**YOUR ASSIGNMENT**
Output only the lines below that start at the line containing "#[local] Open Scope N_scope." and end at the line containing "Record sink := mkSink", with both ends kept.

□ □ □ □

(* ===== verification/EngineServer.v ===== *)
(** * EngineServer: requests through the engine and the events they leave

    [crates/gradatum-engine/src/server.rs] ([proxy_request]), [runtime.rs] (the forwarding
    proxy), [sink.rs] (the sink of events with its token) and [health.rs] (the published
    snapshot).  What the child and the server of events answer to a call are arguments. *)

From S2P Require Import Prelude Text EngineConfig EngineSupervisor EngineCheck.

#[local] Open Scope N_scope.

(** ** The sink of events *)

Record RequestServed := mkServed {
  rs_route : ustr; rs_model : ustr; rs_provider : ustr; rs_status : N; rs_latency_ms : N }.

(** [QaEventDto], without the instant of its creation. *)
Record QaEvent := mkQaEvent {
  q_route : ustr; q_model_alias : ustr; q_provider : ustr; q_status_code : N; q_latency_ms : N;
  q_feature_id : ustr; q_agent_id : option ustr }.

Definition str_ends_with (p s : ustr) : bool := str_starts_with (reverse p) (reverse s).

Definition derive_feature_id (route : ustr) : ustr :=
  if str_ends_with (lit "/embeddings") route || bool_decide (route = lit "embeddings")
  then lit "embed" else lit "chat".

(** A failed post is counted under its status, or as a failure of the transport. *)
Inductive post_error := PostStatus (status : N) | PostTransport.

(** The token of the sink, what was posted with which token (the newest first), the counted
    errors. *)
Record sink := mkSink { jwt : ustr; posted : list (ustr * QaEvent); event_errors : list post_error }.

(** The answers to the post, to the exchange and to the second post; a status or a failure
    of the transport. *)
Record post_answers := mkPost {
  first_post : option N; refreshed : result ustr ExchangeError; second_post : option N }.

Definition is_success (status : N) : bool := (200 <=? status) && (status <=? 299).

Definition sent (token : ustr) (e : QaEvent) (s : sink) : sink :=
  mkSink (jwt s) ((token, e) :: posted s) (event_errors s).
Definition counted (e : post_error) (s : sink) : sink :=
  mkSink (jwt s) (posted s) (e :: event_errors s).
Definition with_jwt (token : ustr) (s : sink) : sink := mkSink token (posted s) (event_errors s).

Definition event_of (agent_id : option ustr) (e : RequestServed) : QaEvent :=
  mkQaEvent (rs_route e) (rs_model e) (rs_provider e) (rs_status e) (rs_latency_ms e)
    (derive_feature_id (rs_route e)) agent_id.

(** [HttpEventSink::emit] of a served request. *)
Definition emit (agent_id : option ustr) (e : RequestServed) (a : post_answers) (s : sink) : sink :=
  let dto := event_of agent_id e in
  let s := sent (jwt s) dto s in
  match first_post a with
  | Some status =>
      if is_success status then s
      else if status =? 401 then
        let s := counted (PostStatus status) s in
        match refreshed a with
        | Err _ => s
        | Ok fresh =>
            let s := sent fresh dto (with_jwt fresh s) in
            match second_post a with
            | Some status => if is_success status then s else counted (PostStatus status) s
            | None => counted PostTransport s
            end
        end
      else counted (PostStatus status) s
  | None => counted PostTransport s
  end.

(** ** Requests *)

(** What the child answers: a response with status, content type and body, or an error. *)
Record upstream := mkUpstream { u_status : N; u_content_type : option ustr; u_body : ustr }.
Inductive child_answer := TimedOut | Unreachable (message : ustr) | Answered (r : upstream).

Record app := mkApp {
  app_sink : option sink;            (** [None]: the inert sink *)
  app_requests : list (ustr * N)     (** the metrics: route and status, the newest first *)
}.

Record identity := mkIdentity { model_name : ustr; provider_name : ustr; engine_agent : option ustr }.

Definition APPLICATION_JSON : ustr := lit "application/json".

(** What the child is sent: the route, the content type and the body of the client. *)
Definition forwarded (subpath : ustr) (content_type : option ustr) (body : ustr) : ustr * ustr * ustr :=
  (subpath, default APPLICATION_JSON content_type, body).

Definition record_request (route : ustr) (status : N) (s : app) : app :=
  mkApp (app_sink s) ((route, status) :: app_requests s).

Definition emit_served (who : identity) (subpath : ustr) (status latency : N) (posts : post_answers) (s : app)
    : app :=
  mkApp (emit (engine_agent who)
           (mkServed subpath (model_name who) (provider_name who) status latency) posts <$> app_sink s)
    (app_requests s).

(** A status code the HTTP library accepts. *)
Definition status_valid (status : N) : bool := (100 <=? status) && (status <=? 999).

(** [proxy_request]: the status, content type and body of the client's answer, an error
    being its status and message. *)
Definition proxy_request (who : identity) (subpath : ustr) (latency : N) (answer : child_answer)
    (posts : post_answers) (s : app) : (N * ustr * ustr + N * ustr) * app :=
  match answer with
  | TimedOut => (inr (504, lit "timeout"), record_request subpath 504 s)
  | Unreachable message => (inr (500, message), record_request subpath 500 s)
  | Answered r =>
      let status := u_status r in
      let s := record_request subpath status s in
      let s := if status <? 500 then emit_served who subpath status latency posts s else s in
      (inl (if status_valid status then status else 502, default APPLICATION_JSON (u_content_type r),
            u_body r), s)
  end.

(** ** Health *)

Definition telemetry_label (t : TelemetryStatus) : string :=
  match t with
  | Active => "active"
  | NotConfigured => "not_configured"
  | EngineCheck.Unreachable => "folded_unreachable"
  | Unauthorized => "folded_unauthorized"
  | Failed => "folded_error"
  end.

(** Status and warm-up state of [HealthState::snapshot]. *)
Definition snapshot (h : HealthStatus) (t : TelemetryStatus) : string * string * string :=
  let '(status, warm_up) := match h with
                            | Ready => ("ok", "ready")
                            | Unhealthy => ("unhealthy", "unhealthy")
                            | Starting => ("starting", "loading")
                            end in
  (status, warm_up, telemetry_label t).

(** ** Properties *)

(** The outcome of an event: delivered, or counted. *)
Definition delivered (a : post_answers) : bool :=
  match first_post a with
  | Some status =>
      is_success status
      || (status =? 401) && match refreshed a, second_post a with
                            | Ok _, Some status' => is_success status'
                            | _, _ => false
                            end
  | None => false
  end.

(** The tokens posted with and the errors counted, in a case of [emit_spec]. *)
Ltac posted_as ts es :=
  exists ts, es; split_and!; cbn; first [done|lia|by left|by right].

Lemma emit_spec agent e a s :
  ∃ tokens errors,
    posted (emit agent e a s) = ((λ t, (t, event_of agent e)) <$> tokens) ++ posted s
    ∧ event_errors (emit agent e a s) = errors ++ event_errors s
    ∧ (1 ≤ length tokens ≤ 2)%nat
    ∧ length tokens = (length errors + (if delivered a then 1 else 0))%nat
    ∧ head (reverse tokens) = Some (jwt s)
    ∧ (jwt (emit agent e a s) = jwt s ∨ head tokens = Some (jwt (emit agent e a s))).
Proof.
  unfold emit, delivered. cbn zeta.
  destruct (first_post a) as [st|]; cbn; [|posted_as [jwt s] [PostTransport]].
  destruct (is_success st); cbn; [posted_as [jwt s] (@nil post_error)|].
  destruct (st =? 401); cbn; [|posted_as [jwt s] [PostStatus st]].
  destruct (refreshed a) as [fresh|]; cbn; [|posted_as [jwt s] [PostStatus st]].
  destruct (second_post a) as [st'|]; cbn.
  - destruct (is_success st') eqn:E; cbn.
    + posted_as [fresh; jwt s] [PostStatus st].
    + posted_as [fresh; jwt s] [PostStatus st'; PostStatus st].
  - posted_as [fresh; jwt s] [PostTransport; PostStatus st].
Qed.

(** The engine is transparent, and its events are honest.  An answer of the child reaches
    the client with its status, its content type and its body as they are, and is counted
    once under its status.  It leaves an event exactly when its status is below 500, with
    that status and the name of the engine; the event is posted once, or a second time with a
    fresh token after the server refused the first as unauthorised, and every post that did
    not deliver it is counted. *)
Theorem proxied_request who subpath latency r posts s sk
    (status_ok : status_valid (u_status r) = true) (live : app_sink s = Some sk) :
  let '(answer, s') := proxy_request who subpath latency (Answered r) posts s in
  answer = inl (u_status r, default APPLICATION_JSON (u_content_type r), u_body r)
  ∧ app_requests s' = (subpath, u_status r) :: app_requests s
  ∧ (500 ≤ u_status r → app_sink s' = Some sk)
  ∧ (u_status r < 500 →
     ∃ sk' event tokens errors,
       app_sink s' = Some sk' ∧ q_status_code event = u_status r ∧ q_route event = subpath
       ∧ q_agent_id event = engine_agent who
       ∧ posted sk' = ((λ t, (t, event)) <$> tokens) ++ posted sk
       ∧ event_errors sk' = errors ++ event_errors sk
       ∧ (1 ≤ length tokens ≤ 2)%nat
       ∧ length tokens = (length errors + (if delivered posts then 1 else 0))%nat
       ∧ head (reverse tokens) = Some (jwt sk)
       ∧ (jwt sk' = jwt sk ∨ head tokens = Some (jwt sk'))).
Proof.
  cbn. rewrite status_ok. split_and!; [done|by destruct (_ <? _)| |].
  - intros H. destruct (N.ltb_spec (u_status r) 500); [lia|done].
  - intros H. destruct (N.ltb_spec (u_status r) 500); [|lia]. unfold emit_served. cbn. rewrite live. cbn.
    destruct (emit_spec (engine_agent who)
                (mkServed subpath (model_name who) (provider_name who) (u_status r) latency) posts sk)
      as (tokens & errors & Hspec).
    eexists _, _, tokens, errors. split; [done|]. by split_and!; try apply Hspec.
Qed.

□ □ □ □

**OUTPUT BELOW**
#[local] Open Scope N_scope.

(** ** The sink of events *)

Record RequestServed := mkServed {
  rs_route : ustr; rs_model : ustr; rs_provider : ustr; rs_status : N; rs_latency_ms : N }.

(** [QaEventDto], without the instant of its creation. *)
Record QaEvent := mkQaEvent {
  q_route : ustr; q_model_alias : ustr; q_provider : ustr; q_status_code : N; q_latency_ms : N;
  q_feature_id : ustr; q_agent_id : option ustr }.

Definition str_ends_with (p s : ustr) : bool := str_starts_with (reverse p) (reverse s).

Definition derive_feature_id (route : ustr) : ustr :=
  if str_ends_with (lit "/embeddings") route || bool_decide (route = lit "embeddings")
  then lit "embed" else lit "chat".

(** A failed post is counted under its status, or as a failure of the transport. *)
Inductive post_error := PostStatus (status : N) | PostTransport.

(** The token of the sink, what was posted with which token (the newest first), the counted
    errors. *)
Record sink := mkSink { jwt : ustr; posted : list (ustr * QaEvent); event_errors : list post_error }.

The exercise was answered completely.